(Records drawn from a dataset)
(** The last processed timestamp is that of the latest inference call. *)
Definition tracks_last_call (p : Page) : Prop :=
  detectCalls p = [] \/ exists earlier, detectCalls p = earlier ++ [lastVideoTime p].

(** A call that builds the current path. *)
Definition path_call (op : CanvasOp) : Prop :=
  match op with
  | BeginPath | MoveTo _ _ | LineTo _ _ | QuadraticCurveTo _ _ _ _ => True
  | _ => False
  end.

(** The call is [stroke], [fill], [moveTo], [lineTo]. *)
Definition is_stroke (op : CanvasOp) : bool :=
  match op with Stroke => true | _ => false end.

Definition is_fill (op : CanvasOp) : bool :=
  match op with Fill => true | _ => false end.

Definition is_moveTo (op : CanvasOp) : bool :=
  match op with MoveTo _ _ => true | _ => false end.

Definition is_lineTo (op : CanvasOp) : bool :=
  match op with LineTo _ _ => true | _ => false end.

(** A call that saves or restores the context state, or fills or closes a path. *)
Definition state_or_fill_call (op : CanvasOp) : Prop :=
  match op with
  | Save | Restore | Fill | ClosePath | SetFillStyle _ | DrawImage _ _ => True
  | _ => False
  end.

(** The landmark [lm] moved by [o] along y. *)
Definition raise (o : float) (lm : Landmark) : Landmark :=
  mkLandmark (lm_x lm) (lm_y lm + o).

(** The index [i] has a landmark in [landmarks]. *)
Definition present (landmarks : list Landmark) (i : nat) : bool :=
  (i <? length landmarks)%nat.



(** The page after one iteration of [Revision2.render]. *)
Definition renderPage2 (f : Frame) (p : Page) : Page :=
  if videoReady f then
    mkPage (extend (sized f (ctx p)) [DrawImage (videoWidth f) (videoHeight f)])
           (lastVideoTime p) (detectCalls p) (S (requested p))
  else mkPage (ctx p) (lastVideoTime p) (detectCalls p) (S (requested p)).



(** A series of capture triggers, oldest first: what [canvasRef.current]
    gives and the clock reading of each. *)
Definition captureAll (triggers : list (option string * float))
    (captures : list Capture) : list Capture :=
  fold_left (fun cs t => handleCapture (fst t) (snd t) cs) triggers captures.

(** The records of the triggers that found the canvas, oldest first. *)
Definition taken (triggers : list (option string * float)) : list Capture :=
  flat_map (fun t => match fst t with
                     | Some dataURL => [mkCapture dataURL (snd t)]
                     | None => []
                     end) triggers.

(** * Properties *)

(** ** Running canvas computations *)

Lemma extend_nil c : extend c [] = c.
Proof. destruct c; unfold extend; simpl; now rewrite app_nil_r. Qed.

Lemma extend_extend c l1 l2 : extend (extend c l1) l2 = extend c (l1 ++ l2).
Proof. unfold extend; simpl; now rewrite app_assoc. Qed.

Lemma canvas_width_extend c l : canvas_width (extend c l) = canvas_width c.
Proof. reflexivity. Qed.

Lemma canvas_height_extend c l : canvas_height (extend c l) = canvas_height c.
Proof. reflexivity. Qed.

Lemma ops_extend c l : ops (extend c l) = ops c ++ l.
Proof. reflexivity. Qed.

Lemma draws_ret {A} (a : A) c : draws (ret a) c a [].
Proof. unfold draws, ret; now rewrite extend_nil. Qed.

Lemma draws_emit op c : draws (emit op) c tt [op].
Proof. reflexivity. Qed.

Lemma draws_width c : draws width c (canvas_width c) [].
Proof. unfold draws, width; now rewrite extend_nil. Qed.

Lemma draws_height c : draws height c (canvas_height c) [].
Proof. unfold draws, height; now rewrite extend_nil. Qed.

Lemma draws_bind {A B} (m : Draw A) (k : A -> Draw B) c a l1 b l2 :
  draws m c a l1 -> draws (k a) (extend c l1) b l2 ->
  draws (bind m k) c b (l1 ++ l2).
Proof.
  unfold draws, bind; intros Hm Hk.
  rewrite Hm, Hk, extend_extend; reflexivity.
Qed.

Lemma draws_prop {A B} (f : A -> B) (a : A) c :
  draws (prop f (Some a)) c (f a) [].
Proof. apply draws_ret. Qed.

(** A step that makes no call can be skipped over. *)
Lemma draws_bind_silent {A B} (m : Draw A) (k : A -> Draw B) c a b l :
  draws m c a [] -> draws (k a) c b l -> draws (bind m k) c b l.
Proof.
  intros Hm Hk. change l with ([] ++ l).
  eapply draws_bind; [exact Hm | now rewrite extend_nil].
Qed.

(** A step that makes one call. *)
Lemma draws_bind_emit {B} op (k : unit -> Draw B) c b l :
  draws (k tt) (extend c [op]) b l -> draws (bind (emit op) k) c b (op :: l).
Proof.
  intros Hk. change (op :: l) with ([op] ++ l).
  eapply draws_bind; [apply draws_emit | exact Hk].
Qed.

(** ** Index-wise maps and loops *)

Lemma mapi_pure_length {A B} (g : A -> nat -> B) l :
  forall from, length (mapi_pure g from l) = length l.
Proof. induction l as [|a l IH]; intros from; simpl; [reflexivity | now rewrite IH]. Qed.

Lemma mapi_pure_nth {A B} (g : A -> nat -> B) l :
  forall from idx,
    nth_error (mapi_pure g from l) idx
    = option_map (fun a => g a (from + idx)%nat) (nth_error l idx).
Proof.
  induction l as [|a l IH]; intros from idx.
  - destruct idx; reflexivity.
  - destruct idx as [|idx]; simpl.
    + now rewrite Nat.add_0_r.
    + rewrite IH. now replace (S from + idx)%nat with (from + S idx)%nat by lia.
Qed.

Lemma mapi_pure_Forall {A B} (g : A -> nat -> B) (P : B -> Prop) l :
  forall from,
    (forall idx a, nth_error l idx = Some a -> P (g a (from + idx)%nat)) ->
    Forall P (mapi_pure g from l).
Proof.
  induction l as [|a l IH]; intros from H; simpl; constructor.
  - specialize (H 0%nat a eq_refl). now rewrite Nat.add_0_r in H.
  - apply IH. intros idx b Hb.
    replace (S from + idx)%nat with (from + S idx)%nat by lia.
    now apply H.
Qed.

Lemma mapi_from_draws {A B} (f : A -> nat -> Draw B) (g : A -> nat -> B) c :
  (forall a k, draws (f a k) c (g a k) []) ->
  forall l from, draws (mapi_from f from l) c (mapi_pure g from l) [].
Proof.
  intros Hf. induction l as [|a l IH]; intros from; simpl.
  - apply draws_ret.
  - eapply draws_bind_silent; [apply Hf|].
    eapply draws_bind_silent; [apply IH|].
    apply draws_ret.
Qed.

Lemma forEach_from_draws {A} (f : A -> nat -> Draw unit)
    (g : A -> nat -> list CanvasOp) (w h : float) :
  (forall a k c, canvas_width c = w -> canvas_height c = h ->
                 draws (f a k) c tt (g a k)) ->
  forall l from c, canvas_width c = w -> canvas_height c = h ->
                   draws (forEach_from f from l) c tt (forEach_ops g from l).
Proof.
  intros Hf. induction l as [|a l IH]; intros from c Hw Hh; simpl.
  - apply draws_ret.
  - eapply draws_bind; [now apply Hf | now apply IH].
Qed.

### WHAT TO WORK ON:
After the last line, print all the entries once again, unchanged.

### TASK RESPONSE:
(** The last processed timestamp is that of the latest inference call. *)
Definition tracks_last_call (p : Page) : Prop :=
  detectCalls p = [] \/ exists earlier, detectCalls p = earlier ++ [lastVideoTime p].

(** A call that builds the current path. *)
Definition path_call (op : CanvasOp) : Prop :=
  match op with
  | BeginPath | MoveTo _ _ | LineTo _ _ | QuadraticCurveTo _ _ _ _ => True
  | _ => False
  end.

(** The call is [stroke], [fill], [moveTo], [lineTo]. *)
Definition is_stroke (op : CanvasOp) : bool :=
  match op with Stroke => true | _ => false end.

Definition is_fill (op : CanvasOp) : bool :=
  match op with Fill => true | _ => false end.

Definition is_moveTo (op : CanvasOp) : bool :=
  match op with MoveTo _ _ => true | _ => false end.

Definition is_lineTo (op : CanvasOp) : bool :=
  match op with LineTo _ _ => true | _ => false end.

(** A call that saves or restores the context state, or fills or closes a path. *)
Definition state_or_fill_call (op : CanvasOp) : Prop :=
  match op with
  | Save | Restore | Fill | ClosePath | SetFillStyle _ | DrawImage _ _ => True
  | _ => False
  end.

(** The landmark [lm] moved by [o] along y. *)
Definition raise (o : float) (lm : Landmark) : Landmark :=
  mkLandmark (lm_x lm) (lm_y lm + o).

(** The index [i] has a landmark in [landmarks]. *)
Definition present (landmarks : list Landmark) (i : nat) : bool :=
  (i <? length landmarks)%nat.



(** The page after one iteration of [Revision2.render]. *)
Definition renderPage2 (f : Frame) (p : Page) : Page :=
  if videoReady f then
    mkPage (extend (sized f (ctx p)) [DrawImage (videoWidth f) (videoHeight f)])
           (lastVideoTime p) (detectCalls p) (S (requested p))
  else mkPage (ctx p) (lastVideoTime p) (detectCalls p) (S (requested p)).



(** A series of capture triggers, oldest first: what [canvasRef.current]
    gives and the clock reading of each. *)
Definition captureAll (triggers : list (option string * float))
    (captures : list Capture) : list Capture :=
  fold_left (fun cs t => handleCapture (fst t) (snd t) cs) triggers captures.

(** The records of the triggers that found the canvas, oldest first. *)
Definition taken (triggers : list (option string * float)) : list Capture :=
  flat_map (fun t => match fst t with
                     | Some dataURL => [mkCapture dataURL (snd t)]
                     | None => []
                     end) triggers.

(** * Properties *)

(** ** Running canvas computations *)

Lemma extend_nil c : extend c [] = c.
Proof. destruct c; unfold extend; simpl; now rewrite app_nil_r. Qed.

Lemma extend_extend c l1 l2 : extend (extend c l1) l2 = extend c (l1 ++ l2).
Proof. unfold extend; simpl; now rewrite app_assoc. Qed.

Lemma canvas_width_extend c l : canvas_width (extend c l) = canvas_width c.
Proof. reflexivity. Qed.

Lemma canvas_height_extend c l : canvas_height (extend c l) = canvas_height c.
Proof. reflexivity. Qed.

Lemma ops_extend c l : ops (extend c l) = ops c ++ l.
Proof. reflexivity. Qed.

Lemma draws_ret {A} (a : A) c : draws (ret a) c a [].
Proof. unfold draws, ret; now rewrite extend_nil. Qed.

Lemma draws_emit op c : draws (emit op) c tt [op].
Proof. reflexivity. Qed.

Lemma draws_width c : draws width c (canvas_width c) [].
Proof. unfold draws, width; now rewrite extend_nil. Qed.

Lemma draws_height c : draws height c (canvas_height c) [].
Proof. unfold draws, height; now rewrite extend_nil. Qed.

Lemma draws_bind {A B} (m : Draw A) (k : A -> Draw B) c a l1 b l2 :
  draws m c a l1 -> draws (k a) (extend c l1) b l2 ->
  draws (bind m k) c b (l1 ++ l2).
Proof.
  unfold draws, bind; intros Hm Hk.
  rewrite Hm, Hk, extend_extend; reflexivity.
Qed.

Lemma draws_prop {A B} (f : A -> B) (a : A) c :
  draws (prop f (Some a)) c (f a) [].
Proof. apply draws_ret. Qed.

(** A step that makes no call can be skipped over. *)
Lemma draws_bind_silent {A B} (m : Draw A) (k : A -> Draw B) c a b l :
  draws m c a [] -> draws (k a) c b l -> draws (bind m k) c b l.
Proof.
  intros Hm Hk. change l with ([] ++ l).
  eapply draws_bind; [exact Hm | now rewrite extend_nil].
Qed.

(** A step that makes one call. *)
Lemma draws_bind_emit {B} op (k : unit -> Draw B) c b l :
  draws (k tt) (extend c [op]) b l -> draws (bind (emit op) k) c b (op :: l).
Proof.
  intros Hk. change (op :: l) with ([op] ++ l).
  eapply draws_bind; [apply draws_emit | exact Hk].
Qed.

(** ** Index-wise maps and loops *)

Lemma mapi_pure_length {A B} (g : A -> nat -> B) l :
  forall from, length (mapi_pure g from l) = length l.
Proof. induction l as [|a l IH]; intros from; simpl; [reflexivity | now rewrite IH]. Qed.

Lemma mapi_pure_nth {A B} (g : A -> nat -> B) l :
  forall from idx,
    nth_error (mapi_pure g from l) idx
    = option_map (fun a => g a (from + idx)%nat) (nth_error l idx).
Proof.
  induction l as [|a l IH]; intros from idx.
  - destruct idx; reflexivity.
  - destruct idx as [|idx]; simpl.
    + now rewrite Nat.add_0_r.
    + rewrite IH. now replace (S from + idx)%nat with (from + S idx)%nat by lia.
Qed.

Lemma mapi_pure_Forall {A B} (g : A -> nat -> B) (P : B -> Prop) l :
  forall from,
    (forall idx a, nth_error l idx = Some a -> P (g a (from + idx)%nat)) ->
    Forall P (mapi_pure g from l).
Proof.
  induction l as [|a l IH]; intros from H; simpl; constructor.
  - specialize (H 0%nat a eq_refl). now rewrite Nat.add_0_r in H.
  - apply IH. intros idx b Hb.
    replace (S from + idx)%nat with (from + S idx)%nat by lia.
    now apply H.
Qed.

Lemma mapi_from_draws {A B} (f : A -> nat -> Draw B) (g : A -> nat -> B) c :
  (forall a k, draws (f a k) c (g a k) []) ->
  forall l from, draws (mapi_from f from l) c (mapi_pure g from l) [].
Proof.
  intros Hf. induction l as [|a l IH]; intros from; simpl.
  - apply draws_ret.
  - eapply draws_bind_silent; [apply Hf|].
    eapply draws_bind_silent; [apply IH|].
    apply draws_ret.
Qed.

Lemma forEach_from_draws {A} (f : A -> nat -> Draw unit)
    (g : A -> nat -> list CanvasOp) (w h : float) :
  (forall a k c, canvas_width c = w -> canvas_height c = h ->
                 draws (f a k) c tt (g a k)) ->
  forall l from c, canvas_width c = w -> canvas_height c = h ->
                   draws (forEach_from f from l) c tt (forEach_ops g from l).
Proof.
  intros Hf. induction l as [|a l IH]; intros from c Hw Hh; simpl.
  - apply draws_ret.
  - eapply draws_bind; [now apply Hf | now apply IH].
Qed.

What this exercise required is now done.